### Activity:
From the line below that contains "(λ x, (page_of" to the line that contains "intros (_ &", repeat every line exactly, both ends included, and nothing else.

Records supplied START

(** The page list and the frames are in the higher half of the address space. *)
Definition shape_ok (L : nat) (sl : slot) : Prop :=
  (sl.(sl_n) < L)%nat ∧ (1 ≤ sl.(sl_n))%nat ∧ 2 ^ 64 - 2 ^ 47 ≤ sl.(sl_pl) ≤ sl.(sl_vs) ∧
  (4096 | sl.(sl_vs)) ∧ (4096 | sl.(sl_vs) - sl.(sl_pl)) ∧ sl_end sl < 2 ^ 64.

(** No two allocators have page lists in one region. *)
Definition isolated (sl sl' : slot) : Prop :=
  sl_end sl ≤ sl'.(sl_pl) ∨ sl_end sl' ≤ sl.(sl_pl).

Definition slot_client (L : nat) (m : dnode_mem) (a : FrameBuddyAllocator) (sl : slot) : Prop :=
  @client_inv _ (@buddy_system _ (frame_impl L sl.(sl_n) sl.(sl_vs) sl.(sl_pl)))
    (sl_first sl) (sl_span sl) ((m, a), sl.(sl_used)).

Definition slot_ok (L : nat) (m : dnode_mem) (oa : option FrameBuddyAllocator) (sl : slot) : Prop :=
  shape_ok L sl ∧ ∃ a, oa = Some a ∧ slot_client L m a sl.

(** The pages the clients hold: address and number of pages. *)
Definition sl_pages (sl : slot) : list (Z * Z) :=
  (λ x, (page_of sl.(sl_pl) x.2, frame_pages sl.(sl_n) x.1)) <$> sl.(sl_used).
Definition held_pages (slots : list slot) : list (Z * Z) := slots ≫= sl_pages.

Definition with_used (sl : slot) (used : list (nat * Z)) : slot :=
  mkSlot sl.(sl_n) sl.(sl_vs) sl.(sl_pl) used.

(** [slots'] has the shapes of [slots]. *)
Definition same_shape (slots slots' : list slot) : Prop :=
  Forall2 (λ sl sl', ∃ used, sl' = with_used sl used) slots slots'.

Definition in_range (sl : slot) (x : Z) : Prop := sl_first sl ≤ x < sl_first sl + sl_span sl.

Lemma shape_bounds L sl x : shape_ok L sl →
  (in_zone sl.(sl_n) sl.(sl_vs) sl.(sl_pl) x → sl.(sl_pl) ≤ x < sl_end sl) ∧
  (in_range sl x → sl.(sl_pl) ≤ x < sl_end sl).
Proof.
  intros (_ & _ & Hpl & _ & [y Hy] & Hend). unfold in_zone, in_range, sl_first, sl_span, sl_end in *.
  rewrite Hy, Z.div_mul by lia. pose proof (Z.pow_pos_nonneg 2 (Z.of_nat sl.(sl_n))).
  split; [intros [? _]|intros ?]; lia.
Qed.

Lemma isolated_range L sl sl' x :
  shape_ok L sl → shape_ok L sl' → isolated sl sl' →
  in_zone sl.(sl_n) sl.(sl_vs) sl.(sl_pl) x → ¬ in_range sl' x.
Proof.
  intros Hs Hs' Hi Hz Hr. apply (shape_bounds L sl x Hs) in Hz. apply (shape_bounds L sl' x Hs') in Hr.
  unfold isolated in Hi. lia.
Qed.

(** Writes in the ranges of isolated slots do not disturb a slot. *)
Lemma slot_ok_foreign L m m' oa sl slots :
  slot_ok L m oa sl → Forall (shape_ok L) slots → (∀ sl', sl' ∈ slots → isolated sl sl') →
  (∀ x, (∀ sl', sl' ∈ slots → ¬ in_range sl' x) → m' x = m x) → slot_ok L m' oa sl.
Proof.
  intros [Hs (a & -> & Hc)] Hall Hi Hm. split; [done|]. exists a. split; [done|].
  pose proof Hs as (? & ? & ? & ? & ? & ?). rewrite Forall_forall in Hall.
  apply (frame_foreign_ok L sl.(sl_n) sl.(sl_vs) sl.(sl_pl)) with m; try done; [lia|].
  intros x Hx. apply Hm. intros sl' Hsl'. by apply (isolated_range L sl); [|apply Hall|apply Hi|].
Qed.

Lemma slots_ok_foreign L m m' allocs slots sl :
  Forall2 (slot_ok L m) allocs slots → shape_ok L sl → (∀ sl', sl' ∈ slots → isolated sl sl') →
  (∀ x, ¬ in_range sl x → m' x = m x) → Forall2 (slot_ok L m') allocs slots.
Proof.
  intros H Hs Hi Hm. induction H as [|oa sl0 allocs slots H0 _ IH]; constructor.
  - apply (slot_ok_foreign L m m' oa sl0 [sl]); [done|by constructor| |].
    + intros sl' ->%list_elem_of_singleton. assert (isolated sl sl0) as [|] by (apply Hi; by left); unfold isolated; lia.
    + intros x Hx. apply Hm, Hx. by left.
  - apply IH. intros sl' Hsl'. apply Hi. by right.
Qed.

Lemma slots_shapes L m allocs slots : Forall2 (slot_ok L m) allocs slots → Forall (shape_ok L) slots.
Proof. induction 1 as [|oa sl allocs slots [? _] _ IH]; by constructor. Qed.

Lemma same_shape_refl slots : same_shape slots slots.
Proof. induction slots as [|[] slots IH]; constructor; [by eexists|done]. Qed.

Lemma same_shape_isolated slots slots' sl sl' used :
  same_shape slots slots' → sl' = with_used sl used →
  (∀ x, x ∈ slots → isolated sl x) → (∀ x, x ∈ slots' → isolated sl' x).
Proof.
  intros Hs -> Hi x [i Hx]%list_elem_of_lookup.
  destruct (Forall2_lookup_r _ _ _ _ _ Hs Hx) as (y & Hy & u & ->).
  apply (Hi y). by eapply list_elem_of_lookup_2.
Qed.
Lemma same_shape_pairwise slots slots' :
  same_shape slots slots' → pairwise isolated slots → pairwise isolated slots'.
Proof.
  intros Hs. induction Hs as [|sl sl' slots slots' [u Hu] Hs IH]; [done|].
  inversion 1; simplify_eq. constructor; [|by apply IH]. by eapply same_shape_isolated.
Qed.

Lemma held_pages_cons sl slots : held_pages (sl :: slots) = sl_pages sl ++ held_pages slots.
Proof. done. Qed.

Section Loops.
Context `{AddressesOk} (L : nat).

(** The blocks of the page list behind the outstanding runs. *)
Definition slot_held (sl : slot) : list block := (λ x, (x.2, frame_size sl.(sl_n) x.1)) <$> sl.(sl_used).

(** What is not outstanding of the slot is in free blocks of less than [2 ^ k]
    pages. *)
Definition no_room (m : dnode_mem) (k : nat) (oa : option FrameBuddyAllocator) (sl : slot) : Prop :=
  ∃ a F, oa = Some a ∧ frame_raw L sl.(sl_n) sl.(sl_vs) sl.(sl_pl) (m, a) F ∧
    tiles (sl_first sl) (sl_span sl) (level_blocks (frame_size sl.(sl_n)) F ++ slot_held sl) ∧
    ∀ b, b ∈ level_blocks (frame_size sl.(sl_n)) F → b.2 < 32 * 2 ^ Z.of_nat k.

Lemma slot_alloc m a sl k :
  shape_ok L sl → slot_client L m a sl → (k < 52)%nat →
  ∃ r m' a', FrameBuddyAllocator_allocate_contiguous_frames (2 ^ Z.of_nat k) (m, a) = Ret (r, (m', a')) ∧
    (∀ x, ¬ in_range sl x → m' x = m x) ∧
    match r with
    | Some v => ∃ sl', (∃ u, sl' = with_used sl u) ∧ shape_ok L sl' ∧ slot_client L m' a' sl' ∧
        canonical v ∧ sl_pages sl' = (v, 2 ^ Z.of_nat k) :: sl_pages sl
    | None => m' = m ∧ a' = a ∧ no_room m k (Some a) sl
    end.
Proof.
  intros Hs Hc Hk. pose proof Hs as (HL & Hn & Hpl & Hal & Hoff & Hend).
  destruct (allocate_frames_ok L sl.(sl_n) sl.(sl_vs) sl.(sl_pl)) with m a sl.(sl_used) k
    as (r & m' & a' & Hrun & Hkept & Hr); try done; [lia|].
  exists r, m', a'. split; [done|]. split; [exact Hkept|]. destruct r as [v|].
  - destruct Hr as (b & Hkn & -> & Hleg & Hc'). exists (with_used sl ((sl.(sl_n) - k, b)%nat :: sl.(sl_used))).
    destruct (page_of_legal L sl.(sl_n) sl.(sl_vs) sl.(sl_pl)) with (sl.(sl_n) - k)%nat b
      as (_ & Hp1 & Hp2 & _); try done; [lia|].
    assert (frame_pages sl.(sl_n) (sl.(sl_n) - k) = 2 ^ Z.of_nat k) as Hpages.
    { rewrite (frame_pages_pow L) by lia. do 2 f_equal. lia. }
    split_and!; [by eexists|done|exact Hc'| |].
    + right. unfold sl_end in Hend. pose proof (Z.pow_pos_nonneg 2 (Z.of_nat k)). lia.
    + unfold sl_pages. simpl. by rewrite Hpages.
  - destruct Hr as ([= -> ->] & F & HF & Ht & Hsmall). split_and!; [done..|]. by exists a, F.
Qed.

(** Without room for one page, every page of the slot is outstanding. *)
Lemma no_room_full m oa sl : shape_ok L sl → no_room m 0 oa sl → block_sum (sl_pages sl) = 2 ^ Z.of_nat sl.(sl_n).
Proof.
  intros (HL & Hn & _) (a & F & _ & (_ & _ & _ & Hlen & _) & Ht & Hsmall).
  assert (level_blocks (frame_size sl.(sl_n)) F = []) as Hnil.
  { apply elem_of_nil_inv. intros b Hb. specialize (Hsmall b Hb).
    apply elem_of_level_blocks in Hb as (i & l & x & Hi & _ & ->). apply lookup_lt_Some in Hi.
    pose proof (frame_pages_bound L sl.(sl_n) ltac:(lia) ltac:(lia) i ltac:(lia)).
    unfold frame_size in Hsmall. simpl in Hsmall. lia. }
  rewrite Hnil in Ht. apply tiles_sum in Ht; [| |].
  - assert (block_sum (slot_held sl) = 32 * block_sum (sl_pages sl)) as Heq.
    { unfold slot_held, sl_pages, block_sum. clear. induction (sl_used sl) as [|x l IH]; [done|].
      cbn [fmap list_fmap foldr snd]. rewrite IH. unfold frame_size. lia. }
    unfold sl_span in Ht. simpl in Ht. lia.
  - unfold sl_span. lia.
  - intros b (x & -> & _)%list_elem_of_fmap. simpl. unfold frame_size, frame_pages.
    apply Z.mul_nonneg_nonneg; [lia|]. apply Z.shiftr_nonneg. lia.
Qed.

Lemma alloc_loop_ok m allocs slots k :
  Forall2 (slot_ok L m) allocs slots → pairwise isolated slots → (k < 52)%nat →
  ∃ r m' allocs' slots', alloc_loop (2 ^ Z.of_nat k) m allocs = Ret (r, m', allocs') ∧
    Forall2 (slot_ok L m') allocs' slots' ∧ same_shape slots slots' ∧
    (∀ x, (∀ sl, sl ∈ slots → ¬ in_range sl x) → m' x = m x) ∧
    match r with
    | Some v => held_pages slots' ≡ₚ (v, 2 ^ Z.of_nat k) :: held_pages slots
    | None => m' = m ∧ allocs' = allocs ∧ slots' = slots ∧ Forall2 (no_room m k) allocs slots
    end.
Proof.
  intros Hall Hpw Hk. revert Hpw.
  induction Hall as [|oa sl allocs slots [Hs (a & -> & Hc)] Hall IH]; intros Hpw; simpl.
  { exists None, m, [], []. split_and!; try done; constructor. }
  inversion Hpw as [|? ? Hi Hpw']; subst.
  destruct (slot_alloc m a sl k Hs Hc Hk) as (r & m1 & a1 & -> & Hm1 & Hr). cbn [mbind exec_bind].
  destruct r as [v|].
  - destruct Hr as (sl' & Hsl' & Hs' & Hc' & Hcan & Hp). rewrite VirtAddr_new_ok by done.
    cbn [mbind exec_bind]. exists (Some v), m1, (Some a1 :: allocs), (sl' :: slots). split_and!; try done.
    + constructor; [split; [done|by exists a1]|]. by apply (slots_ok_foreign L m m1 _ _ sl).
    + constructor; [done|apply same_shape_refl].
    + intros x Hx. apply Hm1, Hx. by left.
    + by rewrite !held_pages_cons, Hp.
  - destruct Hr as (-> & -> & Hroom). destruct (IH Hpw') as (r & m2 & allocs2 & slots2 & -> & Hok & Hsame & Hm2 & Hr2).
    cbn [mbind exec_bind]. exists r, m2, (Some a :: allocs2), (sl :: slots2). split_and!; try done.
    + constructor; [|done]. apply (slot_ok_foreign L m m2 _ _ slots); try done; [split; eauto|].
      by eapply slots_shapes.
    + constructor; [exists sl.(sl_used); by destruct sl|done].
    + intros x Hx. apply Hm2. intros sl' Hsl'. apply Hx. by right.
    + destruct r as [v|].
      * rewrite !held_pages_cons, Hr2. by rewrite Permutation_middle.
      * destruct Hr2 as (-> & -> & -> & Hrooms). split_and!; [done..|]. by constructor.
Qed.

Records supplied END

### Result of this task:
  (λ x, (page_of sl.(sl_pl) x.2, frame_pages sl.(sl_n) x.1)) <$> sl.(sl_used).
Definition held_pages (slots : list slot) : list (Z * Z) := slots ≫= sl_pages.

Definition with_used (sl : slot) (used : list (nat * Z)) : slot :=
  mkSlot sl.(sl_n) sl.(sl_vs) sl.(sl_pl) used.

(** [slots'] has the shapes of [slots]. *)
Definition same_shape (slots slots' : list slot) : Prop :=
  Forall2 (λ sl sl', ∃ used, sl' = with_used sl used) slots slots'.

Definition in_range (sl : slot) (x : Z) : Prop := sl_first sl ≤ x < sl_first sl + sl_span sl.

Lemma shape_bounds L sl x : shape_ok L sl →
  (in_zone sl.(sl_n) sl.(sl_vs) sl.(sl_pl) x → sl.(sl_pl) ≤ x < sl_end sl) ∧
  (in_range sl x → sl.(sl_pl) ≤ x < sl_end sl).
Proof.
  intros (_ & _ & Hpl & _ & [y Hy] & Hend). unfold in_zone, in_range, sl_first, sl_span, sl_end in *.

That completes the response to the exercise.